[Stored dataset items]
☆ ☆ ☆ ☆ ☆

(* ===== verification/Tasks.v ===== *)
(** * Raising programs with local variables

    The handler of a [try] block reads the locals the block had when it was left,
    and exceptions carry data: a task passes its locals through a [prog] and
    returns or raises.  With a weakest-precondition calculus over [wp]. *)
From S2P Require Import Prelude Prog.
Open Scope list_scope.

Module Tasks.
Section Task.
Context {Q : Type} {ans : Q -> Type} {L X : Type}.

Definition task (A : Type) : Type := L -> prog ans (L * (X + A)).

Definition ret {A : Type} (a : A) : task A := fun l => Ret (l, inr a).
Definition raise {A : Type} (x : X) : task A := fun l => Ret (l, inl x).
Definition mbind {A B : Type} (m : task A) (k : A -> task B) : task B := fun l =>
  bind (m l) (fun r => match r.2 with inl x => Ret (r.1, inl x) | inr a => k a r.1 end).
(** [try: m except BaseException as exc: h(exc)] *)
Definition mcatch {A : Type} (m : task A) (h : X -> task A) : task A := fun l =>
  bind (m l) (fun r => match r.2 with inl x => h x r.1 | inr a => Ret (r.1, inr a) end).
Definition rethrow {A : Type} (m : task A) (f : X -> X) : task A := mcatch m (fun x => raise (f x)).
Definition update (f : L -> L) : task unit := fun l => Ret (f l, inr tt).
Definition gets {A : Type} (f : L -> A) : task A := fun l => Ret (l, inr (f l)).
Definition of_sum {A : Type} (r : X + A) : task A := match r with inl x => raise x | inr a => ret a end.
(** [try: m finally: f()] *)
Definition mfinally {A : Type} (m : task A) (f : task unit) : task A := fun l =>
  bind (m l) (fun r => bind (f r.1) (fun r' => match r'.2 with inl x => Ret (r'.1, inl x) | inr _ => Ret (r'.1, r.2) end)).
Definition raised (a : option X) : X + unit := match a with None => inr tt | Some x => inl x end.

Fixpoint foreach {A B : Type} (f : B -> A -> task B) (b : B) (l : list A) : task B :=
  match l with
  | [] => ret b
  | a :: l => mbind (f b a) (fun b => foreach f b l)
  end.

(** ** Weakest preconditions *)
Abbreviation ev := (event ans).

Definition mwp {A : Type} (I : list ev -> ev -> Prop) (m : task A) (l : L) (h : list ev)
    (R : A -> L -> list ev -> Prop) (E : X -> L -> list ev -> Prop) : Prop :=
  wp I (m l) h (fun r h' => match r.2 with inr a => R a r.1 h' | inl x => E x r.1 h' end) (fun _ _ => False).

Lemma mwp_bind {A B : Type} I (m : task A) (k : A -> task B) l h R E :
  mwp I m l h (fun a l' h' => mwp I (k a) l' h' R E) E -> mwp I (mbind m k) l h R E.
Proof.
  intros Hm. unfold mwp. apply wp_bind. refine (wp_mono _ _ _ _ _ _ _ _ _ _ _ Hm); [auto| |auto]. intros [l' [x|a]] h' Hr; exact Hr.
Qed.

Lemma mwp_catch {A : Type} I (m : task A) k l h R E :
  mwp I m l h R (fun x l' h' => mwp I (k x) l' h' R E) -> mwp I (mcatch m k) l h R E.
Proof.
  intros Hm. unfold mwp. apply wp_bind. refine (wp_mono _ _ _ _ _ _ _ _ _ _ _ Hm); [auto| |auto]. intros [l' [x|a]] h' Hr; exact Hr.
Qed.

Lemma mwp_finally {A : Type} I (m : task A) (f : task unit) l h (R : A -> L -> list ev -> Prop) (E : X -> L -> list ev -> Prop) :
  mwp I m l h (fun a l' h' => mwp I f l' h' (fun _ l2 h2 => R a l2 h2) E) (fun x l' h' => mwp I f l' h' (fun _ l2 h2 => E x l2 h2) E) ->
  mwp I (mfinally m f) l h R E.
Proof.
  intros Hm. unfold mwp. apply wp_bind. refine (wp_mono _ _ _ _ _ _ _ _ _ _ _ Hm); [auto| |auto]. intros [l' [x|a]] h' Hf; simpl in Hf |- *;
    apply wp_bind; (refine (wp_mono _ _ _ _ _ _ _ _ _ _ _ Hf); [auto| |auto]); intros [l2 [y|b]] h2 Hr; exact Hr.
Qed.

Lemma mwp_rethrow {A : Type} I (m : task A) f l h R E :
  mwp I m l h R (fun x => E (f x)) -> mwp I (rethrow m f) l h R E.
Proof. intros Hm. by apply mwp_catch. Qed.

Lemma mwp_mono {A : Type} I (m : task A) l h R R' E E' :
  (forall a l h, R a l h -> R' a l h) -> (forall x l h, E x l h -> E' x l h) -> mwp I m l h R E -> mwp I m l h R' E'.
Proof. intros HR HE. apply wp_mono; [done| |done]. intros [l' [x|a]] h'; simpl; eauto. Qed.

Lemma mwp_ret {A : Type} I (a : A) l h (R : A -> L -> list ev -> Prop) (E : X -> L -> list ev -> Prop) : R a l h -> mwp I (ret a) l h R E.
Proof. done. Qed.

Lemma mwp_raise {A : Type} I x l h (R : A -> L -> list ev -> Prop) (E : X -> L -> list ev -> Prop) : E x l h -> mwp I (raise x) l h R E.
Proof. done. Qed.

Lemma mwp_update I f l h (R : unit -> L -> list ev -> Prop) (E : X -> L -> list ev -> Prop) : R tt (f l) h -> mwp I (update f) l h R E.
Proof. done. Qed.

Lemma mwp_gets {A : Type} I (f : L -> A) l h (R : A -> L -> list ev -> Prop) (E : X -> L -> list ev -> Prop) : R (f l) l h -> mwp I (gets f) l h R E.
Proof. done. Qed.

Lemma mwp_of_sum {A : Type} I (r : X + A) l h R E :
  (forall a, r = inr a -> R a l h) -> (forall x, r = inl x -> E x l h) -> mwp I (of_sum r) l h R E.
Proof. destruct r; intros HR HE; [by apply HE|by apply HR]. Qed.

Lemma mwp_foreach {A B : Type} I (Inv : list A -> B -> L -> list ev -> Prop) (f : B -> A -> task B) b xs l h R E :
  Inv [] b l h ->
  (forall done x rest b l h, xs = done ++ x :: rest -> Inv done b l h -> mwp I (f b x) l h (Inv (done ++ [x])) E) ->
  (forall b l h, Inv xs b l h -> R b l h) -> mwp I (foreach f b xs) l h R E.
Proof.
  intros Hz Hs HR. cut (forall done rest b l h, xs = done ++ rest -> Inv done b l h -> mwp I (foreach f b rest) l h R E).
  { intros Hc. by apply (Hc [] xs). }
  clear Hz b l h. intros done rest. revert done. induction rest as [|x rest IH]; intros done b l h Heq Hi; simpl.
  - apply HR. by rewrite Heq, app_nil_r.
  - apply mwp_bind. eapply mwp_mono; [| |by eapply Hs]; [|done]. intros b' l' h' Hi'. apply (IH (done ++ [x])); [by rewrite <- app_assoc|done].
Qed.

(** ** Programs that leave the locals alone and ask harmless questions *)
Definition quietly {A : Type} (P : ev -> Prop) (m : task A) : Prop :=
  forall l h, mwp (fun _ e => P e) m l h (fun _ l' h' => l' = l /\ exists new, h' = new ++ h /\ Forall P new)
    (fun _ l' h' => l' = l /\ exists new, h' = new ++ h /\ Forall P new).

Lemma quietly_ret {A : Type} P (a : A) : quietly P (ret a).
Proof. intros l h. split; [done|]. by exists []. Qed.

Lemma quietly_raise {A : Type} P x : quietly P (raise (A := A) x).
Proof. intros l h. split; [done|]. by exists []. Qed.

Lemma quietly_of_sum {A : Type} P (r : X + A) : quietly P (of_sum r).
Proof. destruct r; [apply quietly_raise|apply quietly_ret]. Qed.

Lemma quietly_then {A B : Type} P (m : task A) (R : A -> L -> list ev -> Prop) (E : X -> L -> list ev -> Prop) l h :
  quietly P m ->
  (forall a new, Forall P new -> R a l (new ++ h)) -> (forall x new, Forall P new -> E x l (new ++ h)) ->
  mwp (fun _ e => P e) m l h R E.
Proof. intros Hq HR HE. eapply mwp_mono; [| |apply Hq]; intros ? ? ? [-> (new & -> & Hn)]; auto. Qed.

Lemma quietly_bind {A B : Type} P (m : task A) (k : A -> task B) : quietly P m -> (forall a, quietly P (k a)) -> quietly P (mbind m k).
Proof.
  intros Hm Hk l h. apply mwp_bind. eapply mwp_mono; [| |apply Hm].
  - intros a l' h' [-> (new & -> & Hn)]. eapply mwp_mono; [| |apply Hk]; intros ? ? ? [-> (new' & -> & Hn')]; (split; [done|]);
      exists (new' ++ new); rewrite <- app_assoc; (split; [done|]); by apply Forall_app.
  - done.
Qed.

Lemma quietly_catch {A : Type} P (m : task A) k : quietly P m -> (forall x, quietly P (k x)) -> quietly P (mcatch m k).
Proof.
  intros Hm Hk l h. apply mwp_catch. refine (mwp_mono _ _ _ _ _ _ _ _ _ _ (Hm l h)); [auto|].
  intros a l' h' [-> (new & -> & Hn)]. eapply mwp_mono; [| |apply Hk]; intros ? ? ? [-> (new' & -> & Hn')]; (split; [done|]);
    exists (new' ++ new); rewrite <- app_assoc; (split; [done|]); by apply Forall_app.
Qed.

Lemma quietly_rethrow {A : Type} P (m : task A) f : quietly P m -> quietly P (rethrow m f).
Proof. intros Hm. apply quietly_catch; [done|]. intros x. apply quietly_raise. Qed.

Lemma quietly_foreach {A B : Type} P (f : B -> A -> task B) b xs : (forall b x, quietly P (f b x)) -> quietly P (foreach f b xs).
Proof. intros Hf. revert b. induction xs as [|x xs IH]; intros b; [apply quietly_ret|]. apply quietly_bind; auto. Qed.

(** One question whose answer is returned or raised *)
Lemma quietly_ask {A : Type} P q (f : ans q -> X + A) : (forall a, P (q ~> a)) -> quietly P (fun l => Call q (fun a => Ret (l, f a))).
Proof.
  intros HP l h a. split; [apply HP|]. unfold wp. simpl. destruct (f a); (split; [done|]); exists [q ~> a]; (split; [done|by repeat constructor]).
Qed.

(** From harmless questions to any condition they satisfy *)
Lemma mwp_quietly {A : Type} I P (m : task A) l h R E :
  quietly P m -> (forall h e, P e -> I h e) ->
  (forall a new, Forall P new -> R a l (new ++ h)) -> (forall x new, Forall P new -> E x l (new ++ h)) -> mwp I m l h R E.
Proof.
  intros Hq HI HR HE. pose proof (Hq l h) as Hm. unfold mwp. refine (wp_mono _ _ _ _ _ _ _ _ _ _ _ Hm); [exact HI| |auto].
  intros [l' [x|a]] h'; simpl; intros [-> (new & -> & Hn)]; auto.
Qed.

Lemma mwp_ask {A : Type} (I : list ev -> ev -> Prop) q (f : ans q -> X + A) l h (R : A -> L -> list ev -> Prop) E :
  (forall a, I h (q ~> a) /\ match f a with inr v => R v l ((q ~> a) :: h) | inl x => E x l ((q ~> a) :: h) end) ->
  mwp I (fun l => Call q (fun a => Ret (l, f a))) l h R E.
Proof. intros Hq a. destruct (Hq a) as [Hi Hr]. split; [done|]. unfold wp. simpl. done. Qed.

(** ... whose answer also changes the locals *)
Lemma mwp_call {A : Type} (I : list ev -> ev -> Prop) q (g : ans q -> L -> L) (f : ans q -> X + A) l h (R : A -> L -> list ev -> Prop) E :
  (forall a, I h (q ~> a) /\ match f a with inr v => R v (g a l) ((q ~> a) :: h) | inl x => E x (g a l) ((q ~> a) :: h) end) ->
  mwp I (fun l => Call q (fun a => Ret (g a l, f a))) l h R E.
Proof. intros Hq a. destruct (Hq a) as [Hi Hr]. split; [done|]. unfold wp. simpl. by destruct (f a). Qed.

Lemma mwp_sound {A : Type} I (m : task A) l R E t l' r :
  mwp I m l [] R E -> run_to (m l) t (Done (l', r)) ->
  (forall t1 e t2, t = t1 ++ e :: t2 -> I (reverse t1) e) /\ match r with inr a => R a l' (reverse t) | inl x => E x l' (reverse t) end.
Proof.
  intros Hm Ht. destruct (wp_sound _ _ _ _ _ _ _ Hm Ht) as [Hi Hr]. split.
  - intros t1 e t2 Heq. specialize (Hi t1 e t2 Heq). by rewrite app_nil_r in Hi.
  - rewrite app_nil_r in Hr. done.
Qed.

(** ... for runs that may be cut short *)
Lemma mwp_guards {A : Type} I (m : task A) l R E t o : mwp I m l [] R E -> run_to (m l) t o ->
  forall t1 e t2, t = t1 ++ e :: t2 -> I (reverse t1) e.
Proof. intros Hm Ht t1 e t2 Heq. destruct (wp_sound _ _ _ _ _ _ _ Hm Ht) as [Hi _]. specialize (Hi t1 e t2 Heq). by rewrite app_nil_r in Hi. Qed.

(** Histories only grow. *)
Lemma mwp_extends {A : Type} I (m : task A) l h R E : mwp I m l h R E ->
  mwp I m l h (fun a l' h' => R a l' h' /\ exists new, h' = new ++ h) (fun x l' h' => E x l' h' /\ exists new, h' = new ++ h).
Proof.
  intros Hm. assert (Hall : all (fun _ => True) (m l)) by (induction (m l) as [|e|q k IH]; [done..|]; intros a; split; [done|apply IH]).
  pose proof (wp_and_all _ _ _ _ _ _ Hall Hm) as Hw. unfold mwp. refine (wp_mono _ _ _ _ _ _ _ _ _ _ _ Hw); [auto| |by intros e h' [[] _]].
  intros [l' [x|a]] h' (Hr & new & -> & _); (split; [exact Hr|by exists new]).
Qed.

Lemma mwp_grows {A : Type} I (m : task A) l h R E : mwp I m l h R E ->
  mwp I m l h (fun a l' h' => R a l' h' /\ h ⊆ h') (fun x l' h' => E x l' h' /\ h ⊆ h').
Proof. intros Hm. eapply mwp_mono; [..|by apply mwp_extends]; intros ? ? ? [? [new ->]]; (split; [done|set_solver]). Qed.

(** Every new event satisfies its condition. *)
Lemma mwp_events {A : Type} I (m : task A) l h R E : mwp I m l h R E ->
  mwp I m l h (fun a l' h' => R a l' h' /\ forall e, e ∈ h' -> e ∈ h \/ exists h1, I h1 e)
    (fun x l' h' => E x l' h' /\ forall e, e ∈ h' -> e ∈ h \/ exists h1, I h1 e).
Proof.
  unfold mwp. cut (forall (p : prog ans (L * (X + A))) h1, (forall e, e ∈ h1 -> e ∈ h \/ exists h2, I h2 e) ->
    wp I p h1 (fun r h' => match r.2 with inr a => R a r.1 h' | inl x => E x r.1 h' end) (fun _ _ => False) ->
    wp I p h1 (fun r h' => match r.2 with
       | inr a => R a r.1 h' /\ forall e, e ∈ h' -> e ∈ h \/ exists h2, I h2 e
       | inl x => E x r.1 h' /\ forall e, e ∈ h' -> e ∈ h \/ exists h2, I h2 e end) (fun _ _ => False)).
  { intros Hc Hm. apply Hc; [by left|done]. }
  clear. intros p. induction p as [[l' [x|a]]|e|q k IH]; intros h1 Hh; unfold wp; simpl; [auto..|done|].
  intros Hk a. destruct (Hk a) as [Hi Hw]. split; [done|]. apply IH; [|exact Hw]. intros e [->|He]%elem_of_cons; [right; by exists h1|by apply Hh].
Qed.

Lemma mwp_weaken {A : Type} (I I' : list ev -> ev -> Prop) (m : task A) l h R E :
  (forall h e, I h e -> I' h e) -> mwp I m l h R E -> mwp I' m l h R E.
Proof. intros HI Hm. unfold mwp. refine (wp_mono _ _ _ _ _ _ _ _ _ _ _ Hm); auto. Qed.

Lemma mwp_and {A : Type} I I' (m : task A) l h R E R' E' : mwp I m l h R E -> mwp I' m l h R' E' ->
  mwp I m l h (fun a l' h' => R a l' h' /\ R' a l' h') (fun x l' h' => E x l' h' /\ E' x l' h').
Proof.
  unfold mwp. generalize (m l) as p. intros p. revert h. induction p as [[l' [x|a]]|e|q k IH]; intros h; unfold wp; simpl; [done..|by intros []|].
  intros H1 H2 a. destruct (H1 a), (H2 a). split; [done|]. by apply IH.
Qed.
End Task.
Arguments task {Q} ans L X A.

Notation "'do' x <- m 'in' k" := (mbind m (fun x => k))
  (at level 10, x pattern, m at level 100, k at level 200).
End Tasks.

☆ ☆ ☆ ☆ ☆

DIRECTIONS FOR THIS TASK ▸ Using the data above, restate word for word the lines from its opening line through the line that contains "Module Tasks.", and no more.

SOLUTION TO THE EXERCISE ▸
(* ===== verification/Tasks.v ===== *)
(** * Raising programs with local variables

    The handler of a [try] block reads the locals the block had when it was left,
    and exceptions carry data: a task passes its locals through a [prog] and
    returns or raises.  With a weakest-precondition calculus over [wp]. *)
From S2P Require Import Prelude Prog.
Open Scope list_scope.

Module Tasks.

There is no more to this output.